Methods: Five databases were searched (inception to October 2024) for studies evaluating early versus late cVTEp initiation in severe TBI (defined as Glasgow Coma Scale score ≤ 8 or Abbreviated Injury Scale score ≥ 3). Data were extracted independently and pooled using random-effects models. Early versus late cVTEp initiation and stratified analyses (for cutoffs at ≤ 24, ≤ 48, and ≤ 72 h) were performed, and odds ratios (ORs) were calculated. Outcomes included VTE, hemorrhage progression, neurosurgical intervention, and in-hospital mortality. Absolute risk reduction (ARR) was calculated using control event rates and ORs. Risk of bias was assessed by the Risk of Bias in Non-Randomized Studies-of Interventions tool.
Results: Twenty-one studies were included in the systematic review, with 14 (n = 24,401) included in the meta-analysis. Early compared to late cVTEp initiation was associated with lower odds of VTE (OR 0.47; 95% confidence interval [CI] 0.37-0.60), with consistent benefit at ≤ 48 h (OR 0.39; 95% CI 0.23-0.65) and at ≤ 72 h (OR 0.52; 95% CI 0.39-0.69) but not at ≤ 24 h (OR 0.48; 95% CI 0.14-1.60). The ARR of early vs. late initiation within each stratum was 1.2% for ≤ 24 h, 2.1% for ≤ 48 h, and 3.7% for ≤ 72 h, reflecting differences in the event rates for VTE in each stratum. No significant increase in hemorrhage progression, neurosurgical intervention, or mortality was observed. Notably, mortality was significantly lower for cVTEp initiated at ≤ 48 h (OR 0.74; 95% CI 0.63-0.87).

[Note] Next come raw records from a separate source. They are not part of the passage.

Lemma remove_absent_changes_nothing_witness :
  remove N.of_nat [ControlBlock true 1 1]
    (Delegate [MkFunctionPair (Function 1 (fun x : Z => x + 1)%Z) [0]])
    (Function 2 (fun x : Z => x)%Z)
  = ([ControlBlock true 1 1],
     Delegate [MkFunctionPair (Function 1 (fun x : Z => x + 1)%Z) [0]]).
Proof.
  apply (remove_absent_changes_nothing N.of_nat [ControlBlock true 1 1]
    (Delegate [MkFunctionPair (Function 1 (fun x : Z => x + 1)%Z) [0]])
    (Function 2 (fun x : Z => x)%Z)).
  intros f [<-|[]]. simpl. lia.
Defined.

(** X9: after [remove(c)] no entry with the type hash of [c] is left, so
    removing [c] a second time changes nothing. *)
Theorem remove_twice {type_info TReturnType TArgs}
    (hash_code : type_info -> N) (h : heap)
    (del : delegate type_info TReturnType TArgs)
    (c : FunctionType type_info TReturnType TArgs) :
  (forall f, In f (functions (remove hash_code h del c).2) ->
     hash_code (target_type (function f)) <> hash_code (target_type c))
  /\ remove hash_code (remove hash_code h del c).1
       (remove hash_code h del c).2 c
     = remove hash_code h del c.
Proof.
  assert (forall f, In f (functions (remove hash_code h del c).2) ->
    hash hash_code (function f) <> hash hash_code c) as Hnone.
  { intros f [_ Hkeep]%filter_In. apply N.eqb_neq.
    by destruct (N.eqb (hash hash_code (function f)) (hash hash_code c)). }
  split; [exact Hnone|].
  rewrite (remove_absent hash_code _ _ c Hnone).
  by destruct (remove hash_code h del c).
Qed.

Lemma destroy_after_add {type_info TReturnType TArgs}
    (h : heap) (del : delegate type_info TReturnType TArgs)
    (func : FunctionType type_info TReturnType TArgs) (args : list observer)
    (gs : list (FunctionPair type_info TReturnType TArgs)) :
  destroy_pairs (gs ++ [MkFunctionPair func (List.map valid args)])
    (add h del func args).1
  = destroy_pairs gs h.
Proof.
  apply heap_ext; intros q.
  - by rewrite !token_state_destroy_pairs, add_token_state.
  - rewrite !weak_refs_destroy_pairs, registry_refs_app.
    cbn [registry_refs observers].
    destruct (decide (q < length h)) as [Hq|Hq].
    + rewrite weak_refs_add by done. lia.
    + rewrite (weak_refs_unallocated h q Hq), weak_refs_unallocated; [done|].
      unfold allocated. by rewrite (proj1 (add_keeps_tokens h del func args)).
Qed.

(** X10: [add] undone.  Removing a callable right after it was added
    gives the heap and the registry that [remove] would have given
    without the [add] (so the heap and the delegate as they were, when no
    other entry has its type hash), and [clear] after [add] gives what
    [clear] alone gives: the weak references [add] took are given back. *)
Theorem add_then_remove_round_trip {type_info TReturnType TArgs}
    (hash_code : type_info -> N) (h : heap)
    (del : delegate type_info TReturnType TArgs)
    (c : FunctionType type_info TReturnType TArgs) (args : list observer) :
  remove hash_code (add h del c args).1 (add h del c args).2 c =
    remove hash_code h del c
  /\ clear (add h del c args).1 (add h del c args).2 = clear h del
  /\ ((forall f, In f (functions del) ->
         hash_code (target_type (function f)) <> hash_code (target_type c)) ->
      remove hash_code (add h del c args).1 (add h del c args).2 c = (h, del)).
Proof.
  assert (remove hash_code (add h del c args).1 (add h del c args).2 c =
    remove hash_code h del c) as Hrem.
  { unfold remove, remove_if. rewrite add_functions, !List.filter_app.
    cbn [List.filter function]. rewrite N.eqb_refl. cbn [negb].
    by rewrite destroy_after_add, app_nil_r. }
  split; [exact Hrem|]. split.
  - unfold clear. by rewrite add_functions, destroy_after_add.
  - intros Habs. rewrite Hrem. by apply remove_absent.
Qed.

Lemma add_then_remove_round_trip_witness :
  remove N.of_nat
    (add [ControlBlock true 1 0]
       (Delegate [MkFunctionPair (Function 1 (fun x : Z => x + 1)%Z) []])
       (Function 2 (fun x : Z => x * 2)%Z) [Observer 0]).1
    (add [ControlBlock true 1 0]
       (Delegate [MkFunctionPair (Function 1 (fun x : Z => x + 1)%Z) []])
       (Function 2 (fun x : Z => x * 2)%Z) [Observer 0]).2
    (Function 2 (fun x : Z => x * 2)%Z)
  = ([ControlBlock true 1 0],
     Delegate [MkFunctionPair (Function 1 (fun x : Z => x + 1)%Z) []]).
Proof.
  apply (add_then_remove_round_trip N.of_nat [ControlBlock true 1 0]
    (Delegate [MkFunctionPair (Function 1 (fun x : Z => x + 1)%Z) []])
    (Function 2 (fun x : Z => x * 2)%Z) [Observer 0]).
  intros f [<-|[]]. simpl. lia.
Defined.

(** X11: the registry's weak references are counted.  When the heap
    counts every weak reference the registry holds, it still does after
    [add] (given observers that have a control block), [remove], [clear]
    and the walk of [invoke] (under whatever line 64 may mean), and the
    weak references held by others (the heap's count less the
    registry's) are as many as before. *)
Theorem registry_weak_refs_accounted {type_info TReturnType TArgs}
    (hash_code : type_info -> N) (h : heap)
    (del : delegate type_info TReturnType TArgs)
    (func : FunctionType type_info TReturnType TArgs)
    (args : list observer) (params : TArgs)
    (Hacc : accounted h del)
    (Hargs : Forall (fun o => allocated h (valid o)) args) :
  let others h' (del' : delegate type_info TReturnType TArgs) q :=
    weak_refs h' q - registry_refs (functions del') q in
  (accounted (add h del func args).1 (add h del func args).2
   /\ forall q, others (add h del func args).1 (add h del func args).2 q
                = others h del q)
  /\ (accounted (remove hash_code h del func).1 (remove hash_code h del func).2
      /\ forall q, others (remove hash_code h del func).1
                     (remove hash_code h del func).2 q = others h del q)
  /\ (accounted (clear h del).1 (clear h del).2
      /\ forall q, others (clear h del).1 (clear h del).2 q = others h del q)
  /\ (forall call,
        accounted (invoke_body call h del params).1.1.1
          (invoke_body call h del params).1.1.2
        /\ forall q, others (invoke_body call h del params).1.1.1
                       (invoke_body call h del params).1.1.2 q
                     = others h del q).
Proof.
  cbn zeta. unfold accounted in *.
  split; [|split; [|split]].
  - assert (forall q,
      registry_refs (functions (add h del func args).2) q
        <= weak_refs (add h del func args).1 q
      /\ weak_refs (add h del func args).1 q
           - registry_refs (functions (add h del func args).2) q
         = weak_refs h q - registry_refs (functions del) q) as Hadd.
    { intros q. specialize (Hacc q).
      rewrite add_functions, registry_refs_app. cbn [registry_refs observers].
      destruct (decide (q < length h)) as [Hq|Hq].
      - rewrite weak_refs_add by done. lia.
      - assert (refs_in (List.map valid args) q = 0) as ->.
        { unfold refs_in. apply count_occ_not_In. intros [o [<- Ho]]%in_map_iff.
          apply Hq. by apply (proj1 (List.Forall_forall _ _) Hargs). }
        rewrite (weak_refs_unallocated h q Hq) in *.
        rewrite weak_refs_unallocated; [lia|].
        unfold allocated. by rewrite (proj1 (add_keeps_tokens h del func args)). }
    split; intros q; apply Hadd.
  - split; intros q; by apply (erase_accounted _ h (functions del) q).
  - split; intros q; cbn [clear fst snd functions registry_refs];
      rewrite weak_refs_destroy_pairs; specialize (Hacc q); lia.
  - intros call. rewrite invoke_body_spec. cbn [fst snd functions].
    split; intros q; by apply (erase_accounted (is_expired h) h (functions del) q).
Qed.

Lemma registry_weak_refs_accounted_witness :
  accounted
    (remove N.of_nat [ControlBlock true 0 1]
       (Delegate [MkFunctionPair (Function 1 (fun x : Z => x + 1)%Z) [0]])
       (Function 1 (fun x : Z => x + 1)%Z)).1
    (remove N.of_nat [ControlBlock true 0 1]
       (Delegate [MkFunctionPair (Function 1 (fun x : Z => x + 1)%Z) [0]])
       (Function 1 (fun x : Z => x + 1)%Z)).2.
Proof.
  apply (registry_weak_refs_accounted N.of_nat [ControlBlock true 0 1]
    (Delegate [MkFunctionPair (Function 1 (fun x : Z => x + 1)%Z) [0]])
    (Function 1 (fun x : Z => x + 1)%Z) [] 3%Z).
  - intros [|q]; [vm_compute; lia|].
    unfold weak_refs, refs_in. simpl. destruct (Nat.eq_dec 0 (S q)); [lia|].
    simpl. lia.
  - constructor.
Defined.

(** ** Observers and entries over time *)

Lemma live_entry_tokens {type_info TReturnType TArgs} h
    (f : FunctionPair type_info TReturnType TArgs) p :
  is_expired h f = false -> In p (observers f) -> expired h p = false.
Proof.
  intros Hf Hin. destruct (expired h p) eqn:Hp; [|done].
  by rewrite (is_expired_of_token h f p Hin Hp) in Hf.
Qed.

(** X12: the life of an entry goes one way.  An entry that is expired
    through a token that was minted stays expired through every later
    step of the program; and in one step an entry goes from live to
    expired only by the destructor of an observer whose token the entry
    references. *)
Theorem entry_expiry_is_one_way {type_info TReturnType TArgs}
    (f : FunctionPair type_info TReturnType TArgs) (h h' : heap) :
  (heap_steps h h' ->
   (exists p, In p (observers f) /\ allocated h p /\ expired h p = true) ->
   is_expired h' f = true)
  /\ (heap_step h h' ->
      is_expired h f = false -> is_expired h' f = true ->
      exists o, In (valid o) (observers f) /\ observer_dtor o h = Some h').
Proof.
  split.
  - intros Hsteps (p & Hin & Hal & Hp).
    apply (is_expired_of_token h' f p Hin).
    by destruct (heap_steps_expired _ _ _ Hsteps Hal Hp).
  - intros Hstep Hlive Hdead.
    apply any_expired_in in Hdead as (p & Hin & Hp').
    pose proof (live_entry_tokens h f p Hlive Hin) as Hp.
    destruct (heap_step_dies h h' p Hstep Hp Hp') as (o & b & <- & Hd & _).
    by exists o.
Qed.

Lemma entry_expiry_is_one_way_witness :
  is_expired [ControlBlock true 0 1; ControlBlock true 1 0]
    (MkFunctionPair (Function 1 (fun x : Z => x + 1)%Z) [0]) = true.
Proof.
  apply (proj1 (entry_expiry_is_one_way
    (MkFunctionPair (Function 1 (fun x : Z => x + 1)%Z) [0])
    [ControlBlock true 0 1] [ControlBlock true 0 1; ControlBlock true 1 0])).
  - eapply steps_step; [|apply steps_refl].
    exact (step_observer_ctor [ControlBlock true 0 1]).
  - exists 0. split; [by left|]. split; [|reflexivity].
    unfold allocated. simpl. lia.
Defined.

(** X13: observers do not share tokens unless copied.  Two observers
    constructed one after the other hold different tokens, both valid;
    destroying the first expires its token, leaves the token of the
    second valid and leaves every control block but its own as it was. *)
Theorem observers_are_independent (h : heap) :
  let '(o1, h1) := observer_ctor h in
  let '(o2, h2) := observer_ctor h1 in
  valid o1 <> valid o2
  /\ expired h2 (valid o1) = false
  /\ expired h2 (valid o2) = false
  /\ exists h3,
      observer_dtor o1 h2 = Some h3
      /\ expired h3 (valid o1) = true
      /\ expired h3 (valid o2) = false
      /\ forall q, q <> valid o1 -> h3 !! q = h2 !! q.
Proof.
  cbn [observer_ctor make_shared valid].
  set (cb := ControlBlock true 1 0).
  assert (((h ++ [cb]) ++ [cb]) !! length h = Some cb) as H1.
  { rewrite lookup_app_l by (rewrite length_app; simpl; lia).
    by apply list_lookup_middle. }
  assert (((h ++ [cb]) ++ [cb]) !! length (h ++ [cb]) = Some cb) as H2.
  { by apply list_lookup_middle. }
  assert (length h <> length (h ++ [cb])) as Hne.
  { rewrite length_app. simpl. lia. }
  split; [done|].
  split; [unfold expired; by rewrite H1|].
  split; [unfold expired; by rewrite H2|].
  exists (shared_release (length h) ((h ++ [cb]) ++ [cb])).
  split; [unfold observer_dtor, expired; cbn [valid]; by rewrite H1|].
  unfold shared_release, expired.
  split; [by rewrite list_lookup_alter_eq, H1|].
  split; [by rewrite list_lookup_alter_ne, H2|].
  intros q Hq. by rewrite list_lookup_alter_ne.
Qed.

(** X14: a copy of an observer shares the token of the original and is
    one more owner of it; destroying the copy gives back the heap as it
    was before the copy, so passing an observer by value costs nothing. *)
Theorem observer_copy_then_destroy (o o' : observer) (h h' : heap)
    (Hcopy : observer_copy o h = Some (o', h')) :
  valid o' = valid o
  /\ expired h' (valid o) = false
  /\ (exists b n, token_state h (valid o) = Some (b, S n)
                 /\ token_state h' (valid o) = Some (b, S (S n)))
  /\ (forall q, q <> valid o -> h' !! q = h !! q)
  /\ observer_dtor o' h' = Some h.
Proof.
  unfold observer_copy in Hcopy.
  destruct (expired h (valid o)) eqn:Hlive; [done|].
  injection Hcopy as <- <-. cbn [valid].
  unfold expired in Hlive.
  destruct (h !! valid o) as [[b u w]|] eqn:Hcb; [|done].
  destruct u as [|n]; [done|].
  assert (expired (shared_copy (valid o) h) (valid o) = false) as Hlive'.
  { unfold expired, shared_copy. by rewrite list_lookup_alter_eq, Hcb. }
  split; [done|]. split; [exact Hlive'|]. split.
  { exists b, n. unfold token_state, shared_copy.
    by rewrite list_lookup_alter_eq, Hcb. }
  split.
  { intros q Hq. unfold shared_copy. by rewrite list_lookup_alter_ne. }
  unfold observer_dtor. cbn [valid]. rewrite Hlive'. f_equal.
  unfold shared_release, shared_copy.
  apply list_eq. intros q. destruct (decide (valid o = q)) as [<-|Hne].
  - by rewrite !list_lookup_alter_eq, Hcb.
  - by rewrite !list_lookup_alter_ne.
Qed.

All included studies had moderate to serious risk of bias.
Conclusions: Early cVTEp initiation in severe TBI was associated with lower odds of VTE events and a mortality benefit when initiated at ≤ 48 h. These findings support earlier cVTEp, but the results should be interpreted cautiously due to study heterogeneity and risk of bias, highlighting the need for high-quality prospective research.
Keywords: Chemoprophylaxis; Heparin; Prophylaxis; Traumatic brain injury; Venous thromboembolism.